U.S. President Donald Trump delivers a speech during a visit to the Fujifilm Diosynth Biotechnologies’ Innovation Center, a pharmaceutical manufacturing plant where components for a potential coronavirus disease (COVID-19) vaccine candidate are being developed, in Morrrisville, North Carolina, U.S., July 27, 2020.
Carlos Barria | Reuters
The hunt is on for a vaccine for Covid-19, which has killed more than 600,000 people.
The current frontrunners include an mRNA vaccine from Moderna; a candidate vaccine from AstraZeneca and Oxford University; a Chinese vaccine from the military and biotech company CanSigo Biologics; and an mRNA-based vaccine from German company BioNTech and Pfizer.
While a candidate could be approved this year, it remains to be seen whether the vaccine will confer temporary or long-term immunity, or how many doses will be required, as doubling the number of jabs could complicate worldwide immunization efforts.
But bioethicists and public health experts all agree that manufacturing doses for 8 billion people quickly is an insurmountable challenge.
So someone will have to decide who should get the vaccine first — and why.
In the United States, committees have begun to form to discuss this tricky issue. An advisory committee of external health experts is advising the Centers for Centers for Disease Control and Prevention on an equitable framework. The National Academies of Medicine announced earlier this month that its committee will “develop an overarching framework to assist policymakers in the U.S. and global health communities.”
Some of the most challenging questions they face include whether pregnant women (normally the last to get a vaccine) should be higher up on the list, or whether Black and Latino people — who have been disproportionately affected by the virus — should get access to the vaccine before the rest of the population.
Then there are the global considerations. Task forces have formed to come up with a “fair and equitable” framework to distribute the vaccine between countries, but face numerous practical challenges.
Arthur Caplan, professor of bioethics at New York University Langone Medical Center, thinks some countries will have vaccines to spare, while others won’t have access to many at all. Some nations could use their leverage over vaccines as a way to curry favor or to negotiate trade deals. Enforcing safety and efficacy is another sticking point because not every country has the same quality-control processes.
“Internationally, there’s a lot of talk about how every life is valuable,” he said. “But that doesn’t address what you do in practical terms if there’s a shortage.”
Caplan is also concerned about the rise of black markets, which might allow rich people in certain countries to jump the line and buy vaccines for themselves and their families.
Other bio-ethicists note complicated questions around responsibility and need.
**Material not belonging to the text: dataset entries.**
(* ===== verification/Ui.v ===== *)
(** * The terminal view (lltop/src/tui/ui.rs, theme.rs)

    [App] is what the user did: the tab, the selection, the scroll position and
    the areas to hit. Each tab lists rows; [draw] wraps them, moves the
    viewport, records what was drawn for later clicks, and hands the lines to
    the ratatui library. That library is a parameter: the styles, the splitting
    of areas and the width of text. What [draw] gives to it is a list of
    widgets with their areas. *)

From S2P Require Import Prelude Lattice CapturedBytes Event State Aggregate Text Utf8 Display TuiFormat Batch Model.

(** ** What the program uses of ratatui *)

Record Rect := mkRect { rect_x : N; rect_y : N; rect_width : N; rect_height : N }.
Definition rect_default : Rect := mkRect 0 0 0 0.

Class Ratatui := {
  Color : Type;
  LightCyan : Color; LightGreen : Color; DarkGray : Color; LightMagenta : Color; LightRed : Color; Gray : Color;
  Indexed : N → Color;
  Modifier : Type;
  BOLD : Modifier; DIM : Modifier; ITALIC : Modifier;
  Style : Type;
  style_new : Style;
  fg : Color → Style → Style;
  bg : Color → Style → Style;
  add_modifier : Modifier → Style → Style;
  patch : Style → Style → Style;
  (** [Span::raw(text).width()]. *)
  display_width : text → N;
  (** [Layout::split] with the constraints of [draw]. *)
  split_vertical : Rect → list Rect;
  split_horizontal : Rect → list Rect;
}.

(** ** Styles (theme.rs) *)

Module theme.
Section theme.
Context `{Ratatui}.
Definition normal : Style := style_new.
Definition heading : Style := add_modifier BOLD (fg LightCyan style_new).
Definition selected : Style := bg (Indexed 238) style_new.
Definition related : Style := bg (Indexed 236) style_new.
Definition observed : Style := fg LightGreen style_new.
Definition tombstone : Style := add_modifier DIM (fg DarkGray style_new).
Definition unknown : Style := add_modifier ITALIC (fg DarkGray style_new).
Definition trace_only : Style := fg LightMagenta style_new.
Definition hot : Style := add_modifier BOLD (fg LightRed style_new).
Definition recent : Style := fg LightRed style_new.
Definition cooling : Style := fg Gray style_new.
Definition cold : Style := fg DarkGray style_new.
Definition recency (age_ns : N) : Style :=
  if age_ns <? 1000000000 then hot
  else if age_ns <? 5000000000 then recent
  else if age_ns <? 30000000000 then cooling
  else cold.
End theme.
End theme.

(** ** Tabs, rows and the application state *)

Inductive Tab := Domains | Denials | Rulesets | TabStats.
#[export] Instance Tab_eq_dec : EqDecision Tab.
Proof. solve_decision. Defined.

Definition ALL_TABS : list Tab := [Domains; Denials; Rulesets; TabStats].

Definition title (tab : Tab) : string :=
  match tab with
  | Domains => "Domains [1]"
  | Denials => "Denials [2]"
  | Rulesets => "Rulesets [3]"
  | TabStats => "Stats [4]"
  end.

Definition tab_index (tab : Tab) : N :=
  match tab with
  | Domains => 0
  | Denials => 1
  | Rulesets => 2
  | TabStats => 3
  end.

Inductive RowKind :=
| RowDomain (id : DomainId)
| RowDenialDomain (id : DomainId)
| RowDenial (key : DenialKey)
| RowRuleset (id : RulesetId)
| Heading.
#[export] Instance RowKind_eq_dec : EqDecision RowKind.
Proof. solve_decision. Defined.

Definition selectable (kind : RowKind) : bool :=
  match kind with Heading => false | _ => true end.

Record HitMap := mkHitMap {
  hit_tabs : Rect;
  hit_list : Rect;
  hit_rows : list RowKind;
  hit_header_rows : N;
}.
Definition hit_default : HitMap := mkHitMap rect_default rect_default [] 0.

Record App := mkApp {
  tab : Tab;
  paused : bool;
  collector_warning : option text;
  selected : option RowKind;
  detail : bool;
  scroll : N;
  follow_selection : bool;
  dragging_scrollbar : bool;
  hit : HitMap;
}.

Definition app_new : App := mkApp Domains false None None false 0 true false hit_default.

Definition set_collector_warning (warning : text) (a : App) : App :=
  mkApp (tab a) (paused a) (Some warning) (selected a) (detail a) (scroll a) (follow_selection a)
    (dragging_scrollbar a) (hit a).

Definition close_detail (a : App) : App :=
  mkApp (tab a) (paused a) (collector_warning a) (selected a) false (scroll a) (follow_selection a)
    (dragging_scrollbar a) (hit a).

Definition set_tab (t : Tab) (a : App) : App :=
  mkApp t (paused a) (collector_warning a) None false 0 true (dragging_scrollbar a) (hit a).

Definition cycle_tab (a : App) : App :=
  set_tab (match tab a with
           | Domains => Denials
           | Denials => Rulesets
           | Rulesets => TabStats
           | TabStats => Domains
           end) a.

Definition with_scroll (n : N) (follow : bool) (a : App) : App :=
  mkApp (tab a) (paused a) (collector_warning a) (selected a) (detail a) n follow
    (dragging_scrollbar a) (hit a).

(** [delta] is an [isize]; [Z.abs_N] is [unsigned_abs]. *)
Definition scroll_by (delta : Z) (a : App) : App :=
  with_scroll (if (delta <? 0)%Z then saturating_sub (scroll a) (Z.abs_N delta)
               else saturating_add usize_max (scroll a) (Z.abs_N delta)) false a.

Definition scroll_to (n : N) (a : App) : App := with_scroll n false a.

Definition select (kind : RowKind) (a : App) : App :=
  mkApp (tab a) (paused a) (collector_warning a) (Some kind) true (scroll a) (follow_selection a)
    (dragging_scrollbar a) (hit a).

(** The selectable rows, of equal neighbours the first, with their indices. *)
Definition selectable_rows (rows : list RowKind) : list (N * RowKind) :=
  foldl (λ acc '(index, row),
           if selectable row && match last acc with
                                | None => true
                                | Some (_, previous) => bool_decide (previous ≠ row)
                                end
           then acc ++ [(index, row)] else acc)
    [] (imap (λ index row, (N.of_nat index, row)) rows).

Definition next_selection (current : option N) (delta : Z) (last_index : N) : N :=
  match current, (delta ?= 0)%Z with
  | None, Lt => last_index
  | None, _ => 0
  | Some index, Lt => saturating_sub index 1
  | Some index, _ => N.min (saturating_add usize_max index 1) last_index
  end.

Definition move_selection (delta : Z) (a : App) : App :=
  let a := with_scroll (scroll a) true a in
  let rows := selectable_rows (hit_rows (hit a)) in
  match rows with
  | [] => a
  | _ =>
      let current := kind ← selected a; position (λ entry : N * RowKind, bool_decide (entry.2 = kind)) rows in
      let next := next_selection current delta (saturating_sub (len rows) 1) in
      match rows !! N.to_nat next with
      | Some (_, row) => select row a
      | None => a
      end
  end.

Definition viewport_scroll (scroll row_count visible : N) (selected_index : option N)
    (follow_selection : bool) : N :=
  let scroll := N.min scroll (saturating_sub row_count visible) in
  if negb follow_selection then scroll
  else match selected_index with
       | Some index =>
           if index <? scroll then index
           else if saturating_add usize_max scroll visible <=? index
           then saturating_sub (saturating_add usize_max index 1) visible
           else scroll
       | None => scroll
       end.

Definition adjust_viewport (row_count visible : N) (selected_index : option N) (a : App) : App :=
  with_scroll (viewport_scroll (scroll a) row_count visible selected_index (follow_selection a))
    (follow_selection a) a.

Definition vertical_areas (areas : list Rect) : option (Rect * Rect * Rect) :=
  match areas with
  | tabs :: main :: footer :: _ => Some (tabs, main, footer)
  | _ => None
  end.

Definition pane_areas (areas : list Rect) : option (Rect * option Rect) :=
  match areas with
  | list :: detail :: _ => Some (list, Some detail)
  | [list] => Some (list, None)
  | [] => None
  end.

(** The ranges of the loop over the tabs. *)
Fixpoint clicked_in (tabs : list Tab) (relative start : N) : option Tab :=
  match tabs with
  | [] => None
  | tab :: tabs =>
      stop ← checked_add usize_max start (len (bytes_of_string (title tab)));
      stop ← checked_add usize_max stop 2;
      if (start <=? relative) && (relative <? stop) then Some tab
      else start ← checked_add usize_max stop 1; clicked_in tabs relative start
  end.

Definition clicked_tab (area : Rect) (column row : N) : option Tab :=
  below ← checked_add u16_max (rect_y area) 1;
  if bool_decide (row ≠ below) || (column <=? rect_x area) then None
  else
    relative ← checked_sub column (rect_x area);
    relative ← checked_sub relative 1;
    clicked_in ALL_TABS relative 0.
(* ===== verification/TuiTheorems.v ===== *)
(** * Theorems on the interactive view (lltop/src/tui) *)

From S2P Require Import Prelude Lattice CapturedBytes Event State StateWf StateHistory Aggregate AggregateSpec Collector Text Utf8 Display TuiFormat Batch BatchCount Model ModelSpec ModelTheorems Ui UiRows UiDraw Errors Terminal Tui UiSpec RowsSpec TuiSpec.

(** ** Rows and their lines *)

#[export] Instance RowDomain_inj : Inj (=) (=) RowDomain.
Proof. by intros ? ? [=]. Qed.
#[export] Instance RowRuleset_inj : Inj (=) (=) RowRuleset.
Proof. by intros ? ? [=]. Qed.

Lemma distinct_neighbours_block n k rest :
  head rest ≠ Some k → distinct_neighbours (replicate (S n) k ++ rest) = k :: distinct_neighbours rest.
Proof.
  intros Hh. induction n as [|n IH].
  - simpl. destruct rest as [|y rest]; [done|]. simpl in Hh. by rewrite decide_False by congruence.
  - change (replicate (S (S n)) k ++ rest) with (k :: replicate (S n) k ++ rest). rewrite <- IH.
    simpl. by rewrite decide_True.
Qed.

(** Repeating each of distinct elements some times changes nothing. *)
Lemma distinct_neighbours_blocks (l : list RowKind) (count : list nat) :
  NoDup l → length count = length l →
  distinct_neighbours (mjoin (zip_with (λ k n, replicate (S n) k) l count)) = l.
Proof.
  revert count. induction l as [|k l IH]; intros [|n count]; try done. intros [Hk Hl]%NoDup_cons [= Hc].
  change (distinct_neighbours (replicate (S n) k ++ mjoin (zip_with (λ k n, replicate (S n) k) l count)) = k :: l).
  rewrite distinct_neighbours_block; [by rewrite IH|].
  destruct l as [|y l]; [done|]. destruct count as [|n' count]; [done|]. simpl. set_solver.
Qed.

Lemma filter_replicate {A} (P : A → Prop) `{∀ x, Decision (P x)} n (x : A) :
  filter P (replicate n x) = if decide (P x) then replicate n x else [].
Proof.
  induction n as [|n IH]; [by case_decide|]. cbn [replicate]. rewrite filter_cons, IH. by case_decide.
Qed.

Lemma omap_NoDup_inj {B} (f : RowKind → option B) (l : list RowKind) k b :
  NoDup (omap f (k :: l)) → f k = Some b → k ∉ l.
Proof.
  simpl. intros Hn Hf. rewrite Hf in Hn. apply NoDup_cons in Hn as [Hb _]. intros Hk. apply Hb.
  apply list_elem_of_omap. by exists k.
Qed.

Lemma omap_NoDup_tail {A B} (f : A → option B) x l : NoDup (omap f (x :: l)) → NoDup (omap f l).
Proof. simpl. destruct (f x); [by intros [_ ?]%NoDup_cons|done]. Qed.

Section rows.
Context `{Unicode} `{Ratatui}.
Context `{!RatatuiLaws}.
Variable iter : gmap DenialKey AggregatedDenial → list Entry.
Variable iter_state : gmap DomainId DomainState → list DomainState.
Variable iter_known : gmap DomainId DomainState → list (DomainId * DomainState).

Lemma wrap_row_kinds w row : ∃ n, row_kind <$> wrap_row w row = replicate (S n) (row_kind row).
Proof.
  unfold wrap_row, wrapped. match goal with |- context [wrap display_width ?s ?x ?y] =>
    destruct (wrap_total display_width display_width_empty s x y) as (line & lines & ->) end.
  exists (length lines). cbn [default from_option id].
  assert (∀ (g : nat → text → DisplayRow) ls, (∀ i l, row_kind (g i l) = row_kind row) →
    row_kind <$> imap g ls = replicate (length ls) (row_kind row)) as Hg.
  { intros g ls Hg. revert g Hg. induction ls as [|l ls IH]; intros g Hg; [done|]. csimpl.
    rewrite Hg. f_equal. apply IH. intros; apply Hg. }
  by apply (Hg _ (line :: lines)).
Qed.

(** What can be selected does not depend on how the rows were wrapped. *)
Lemma visited_wrapped w rows :
  NoDup (filter (λ k, selectable k = true) (row_kind <$> rows)) →
  visited_rows (row_kind <$> (rows ≫= wrap_row w)) = filter (λ k, selectable k = true) (row_kind <$> rows).
Proof.
  intros Hn. unfold visited_rows.
  assert (∃ count, length count = length (filter (λ k, selectable k = true) (row_kind <$> rows)) ∧
    filter (λ k, selectable k = true) (row_kind <$> (rows ≫= wrap_row w)) =
    mjoin (zip_with (λ k n, replicate (S n) k) (filter (λ k, selectable k = true) (row_kind <$> rows)) count))
    as (count & Hc & ->); [|by apply distinct_neighbours_blocks].
  clear Hn. induction rows as [|row rows (count & Hc & IH)]; [by exists []|].
  rewrite bind_cons, fmap_app, filter_app, IH. destruct (wrap_row_kinds w row) as [n ->].
  rewrite fmap_cons, filter_cons, filter_replicate. destruct (decide (selectable (row_kind row) = true)) as [Hs|Hs].
  - exists (n :: count). split; [simpl; by rewrite Hc|done].
  - by exists count.
Qed.
(** The kinds of the rows do not depend on the selection. *)
Lemma denial_rows_kinds_eq m sel sel' :
  row_kind <$> denial_rows iter m sel = row_kind <$> denial_rows iter m sel'.
Proof.
  unfold denial_rows. set (tgt := match sel with Some (RowDenial key) => _ | _ => _ end).
  set (tgt' := match sel' with Some (RowDenial key) => _ | _ => _ end). clearbody tgt tgt'.
  generalize (sort_by by_total (map_to_list (group_by (λ d, key_domain_id (ad_key d))
    (iter (agg_entries (model_denials m))).*2))). intros ds.
  assert (∀ e, row_kind <$> denial_domain_rows m sel tgt e = row_kind <$> denial_domain_rows m sel' tgt' e) as He.
  { intros e. unfold denial_domain_rows. csimpl. f_equal. rewrite !fmap_bind. apply list_bind_ext; [|done].
    intros g. unfold group_rows. csimpl. f_equal. rewrite <- !list_fmap_compose. by apply list_fmap_ext. }
  cut (∀ acc acc', row_kind <$> acc = row_kind <$> acc' →
    row_kind <$> foldl (λ rows entry, rows ++ (match rows with [] => [] | _ => [heading_row [] theme.normal] end) ++
      denial_domain_rows m sel tgt entry) acc ds =
    row_kind <$> foldl (λ rows entry, rows ++ (match rows with [] => [] | _ => [heading_row [] theme.normal] end) ++
      denial_domain_rows m sel' tgt' entry) acc' ds); [by auto|].
  induction ds as [|e ds IH]; intros acc acc' Hacc; [done|]. cbn [foldl]. apply IH.
  rewrite !fmap_app, He, Hacc. f_equal. f_equal. by destruct acc, acc'.
Qed.

Lemma rows_of_kinds_eq a a' m :
  tab a = tab a' →
  row_kind <$> rows_of iter iter_state iter_known a m = row_kind <$> rows_of iter iter_state iter_known a' m.
Proof.
  unfold rows_of. intros ->. destruct (tab a'); [|apply denial_rows_kinds_eq| |done].
  - unfold domain_rows. induction (default [] _) as [|[id trail] rows IH]; [done|]. csimpl.
    destruct (domain (model_state m) id); csimpl; [by f_equal|done].
  - unfold ruleset_rows. rewrite <- !list_fmap_compose. by apply list_fmap_ext.
Qed.

Hypothesis iter_enumerates : ∀ m, iter m ≡ₚ map_to_list m.
Hypothesis iter_state_enumerates : ∀ m, iter_state m ≡ₚ (map_to_list m).*2.
Hypothesis iter_known_enumerates : ∀ m, iter_known m ≡ₚ map_to_list m.

Lemma NoDup_denial_kinds (l : list RowKind) :
  Forall (λ k, kind_of_tab Denials k = true) l → NoDup (omap denial_of l) → NoDup (omap denial_domain_of l) →
  NoDup (filter (λ k, selectable k = true) l).
Proof.
  induction l as [|k l IH]; [constructor|]. intros [Hk Hl]%Forall_cons Hd Hm. rewrite filter_cons.
  pose proof (omap_NoDup_tail _ _ _ Hd) as Hd'. pose proof (omap_NoDup_tail _ _ _ Hm) as Hm'.
  case_decide as Hs; [|auto]. apply NoDup_cons. split; [|auto]. rewrite list_elem_of_filter. intros [_ Hin].
  destruct k; try done.
  - by eapply (omap_NoDup_inj denial_domain_of l (RowDenialDomain id)).
  - by eapply (omap_NoDup_inj denial_of l (RowDenial key)).
Qed.
(* ===== verification/Resp.v ===== *)
(** * The RESP protocol (src/protocols/resp/parser.rs)

    Frames, their encoding and the recursive parser.  [Panic] also stands for the
    ways in which the parser ends the process: a stack that is too deep, and a
    [Vec::with_capacity] that the allocator refuses. *)

From S2P Require Import Prelude RustStd.

(** [size_of_Frame] is [std::mem::size_of::<Frame>()], which is more than one byte
    (the frame holds a [String]); [max_alloc] is the largest block the allocator hands
    out, at most [isize::MAX] bytes, beyond which [Vec] panics before it asks; and
    [stack_depth] is how many nested calls of [parse] the stack of the worker thread
    holds. *)
Class FrameLayout := {
  size_of_Frame : Z;
  size_of_Frame_big : 1 < size_of_Frame;
  max_alloc : Z;
  max_alloc_isize : max_alloc <= I64_MAX;
  stack_depth : nat
}.

#[local] Set Warnings "-register-all".

Inductive Frame : Type :=
| Simple (s : bytes)
| FError (s : bytes)
| Integer (n : Z)
| Bulk (data : option bytes)
| Array (frames : option (list Frame)).

Inductive ParseResult : Type :=
| Complete (frame : Frame) (consumed : Z)
| Incomplete
| Error (msg : bytes).

(** ** Encoding *)

(** [Frame::encode_into]: the frame is appended to [buf]. *)
Fixpoint encode_into (f : Frame) (buf : bytes) : bytes :=
  match f with
  | Simple s => buf ++ «"+"» ++ s ++ crlf
  | FError s => buf ++ «"-"» ++ s ++ crlf
  | Integer n => buf ++ «":"» ++ dec_signed n ++ crlf
  | Bulk None => buf ++ «"$-1"» ++ crlf
  | Bulk (Some data) => buf ++ «"$"» ++ dec (len data) ++ crlf ++ data ++ crlf
  | Array None => buf ++ «"*-1"» ++ crlf
  | Array (Some frames) =>
      fold_left (fun b frame => encode_into frame b) frames
        (buf ++ «"*"» ++ dec (len frames) ++ crlf)
  end.

Definition encode (f : Frame) : bytes := encode_into f [].

(** The constructors' wrappers. *)
Definition simple (s : bytes) : Frame := Simple s.
Definition error (s : bytes) : Frame := FError s.
Definition null : Frame := Bulk None.
Definition bulk (data : bytes) : Frame := Bulk (Some data).
Definition integer (n : Z) : Frame := Integer n.
Definition array (frames : list Frame) : Frame := Array (Some frames).

(** ** Parsing *)

(** The text between the type byte and the first CR LF, and the position of the CR:
    the first lines of the five frame parsers.  [bad] is their UTF-8 error. *)
Definition header (buffer bad : bytes) (k : bytes -> Z -> comp ParseResult) : comp ParseResult :=
  match find_crlf buffer with
  | None => mret Incomplete
  | Some end_ =>
      raw ← slice buffer 1 end_;
      match from_utf8 raw with
      | None => mret (Error bad)
      | Some s => k s end_
      end
  end.

Definition parse_simple_string (buffer : bytes) : comp ParseResult :=
  header buffer «"Invalid UTF-8 in simple string"» (fun s end_ =>
    mret (Complete (Simple s) (end_ + 2))).

Definition parse_error (buffer : bytes) : comp ParseResult :=
  header buffer «"Invalid UTF-8 in error"» (fun s end_ =>
    mret (Complete (FError s) (end_ + 2))).

Definition parse_integer (buffer : bytes) : comp ParseResult :=
  header buffer «"Invalid UTF-8 in integer"» (fun s end_ =>
    match parse_i64 s with
    | Some n => mret (Complete (Integer n) (end_ + 2))
    | None => mret (Error («"Invalid integer: "» ++ s))
    end).

Section parser.
Context `{BP : BuildProfile, FL : FrameLayout}.

Definition parse_bulk_string (buffer : bytes) : comp ParseResult :=
  header buffer «"Invalid UTF-8 in bulk string length"» (fun len_str len_end =>
    match parse_i64 len_str with
    | None => mret (Error («"Invalid bulk string length: "» ++ len_str))
    | Some n =>
        if n <? 0 then mret (Complete (Bulk None) (len_end + 2))
        else
          let data_start := len_end + 2 in
          data_end ← usize_add data_start n;
          total_len ← usize_add data_end 2;
          if len buffer <? total_len then mret Incomplete
          else
            missing ← missing_crlf buffer data_end;
            if (missing : bool) then mret (Error «"Bulk string missing trailing CRLF"»)
            else
              data ← slice buffer data_start data_end;
              mret (Complete (Bulk (Some data)) total_len)
    end).

(** [Vec::with_capacity(n)] for frames: when the block is refused the process ends. *)
Definition with_capacity (n : Z) : comp unit :=
  if n * size_of_Frame <=? max_alloc then mret tt else Panic.

(** The [for _ in 0..len] loop of [parse_array]; [parse_one] is [parse].  Each round
    consumes input, so [S (length buffer)] rounds are enough. *)
Fixpoint parse_elems (parse_one : bytes -> comp ParseResult) (fuel : nat) (buffer : bytes)
    (count offset : Z) (frames : list Frame) : comp ParseResult :=
  match fuel with
  | O => Panic
  | S fuel' =>
      if count =? 0 then mret (Complete (Array (Some frames)) offset)
      else if len buffer <=? offset then mret Incomplete
      else
        rest ← slice buffer offset (len buffer);
        r ← parse_one rest;
        match r with
        | Complete frame consumed =>
            offset' ← usize_add offset consumed;
            parse_elems parse_one fuel' buffer (count - 1) offset' (frames ++ [frame])
        | Incomplete => mret Incomplete
        | Error e => mret (Error e)
        end
  end.

Definition parse_array (parse_one : bytes -> comp ParseResult) (buffer : bytes) : comp ParseResult :=
  header buffer «"Invalid UTF-8 in array length"» (fun len_str len_end =>
    match parse_i64 len_str with
    | None => mret (Error («"Invalid array length: "» ++ len_str))
    | Some n =>
        if n <? 0 then mret (Complete (Array None) (len_end + 2))
        else
          with_capacity n;;
          parse_elems parse_one (S (length buffer)) buffer n (len_end + 2) []
    end).

(** [parse] with room for [depth] nested calls. *)
Fixpoint parse_at (depth : nat) (buffer : bytes) : comp ParseResult :=
  match depth with
  | O => Panic
  | S d =>
      match buffer with
      | [] => mret Incomplete
      | b :: _ =>
          if bool_decide (b = Byte.x2b) then parse_simple_string buffer
          else if bool_decide (b = Byte.x2d) then parse_error buffer
          else if bool_decide (b = Byte.x3a) then parse_integer buffer
          else if bool_decide (b = Byte.x24) then parse_bulk_string buffer
          else if bool_decide (b = Byte.x2a) then parse_array (parse_at d) buffer
          else mret (Error («"Unknown frame type: "» ++ encode_char (byte_val b)))
      end
  end.

Definition parse (buffer : bytes) : comp ParseResult := parse_at stack_depth buffer.

End parser.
For instance, countries like New Zealand have done a very good job at flattening the curve, while others like Brazil are struggling to contain active outbreaks. So should the countries that have largely stamped out Covid-19 vaccinate their populations last?
“We need to think through how to distribute vaccines to reduce harm internationally,” said Ezekiel Emanuel, an oncologist and senior fellow at the Center for American Progress. “And some countries are really suffering more than others.”
So who gets the vaccine first?
Within the U.S., bioethicists hope that vaccines are distributed in a centralized and coordinated way. Back in April and May, the lack of coordination from the federal government meant that states had to compete for supplies, including ventilators, and manufacturers were confused about where to send equipment.
“I’m worried that there will not be the kind of national leadership on the issue that we need to avoid fights from breaking out as people jockey to get access,” said Michelle Mello, professor of law and medicine at Stanford University.
Even if the federal government steps up, there isn’t yet consensus on who should get access to the vaccines first.
Most of the experts had a set of categories in mind. Lawrence Gostin, a professor of global health law and director of the O’Neill Institute for National and Global Health Law at Georgetown, helped draft policy papers on the issue for the Obama administration during the H1N1 crisis of 2009.
His strategy would be using the vaccine first to prevent further spread of the virus.
“That is, we might need a kind of ring vaccination strategy for major clusters of cases that don’t we want to spread to other other cities or states,” he said.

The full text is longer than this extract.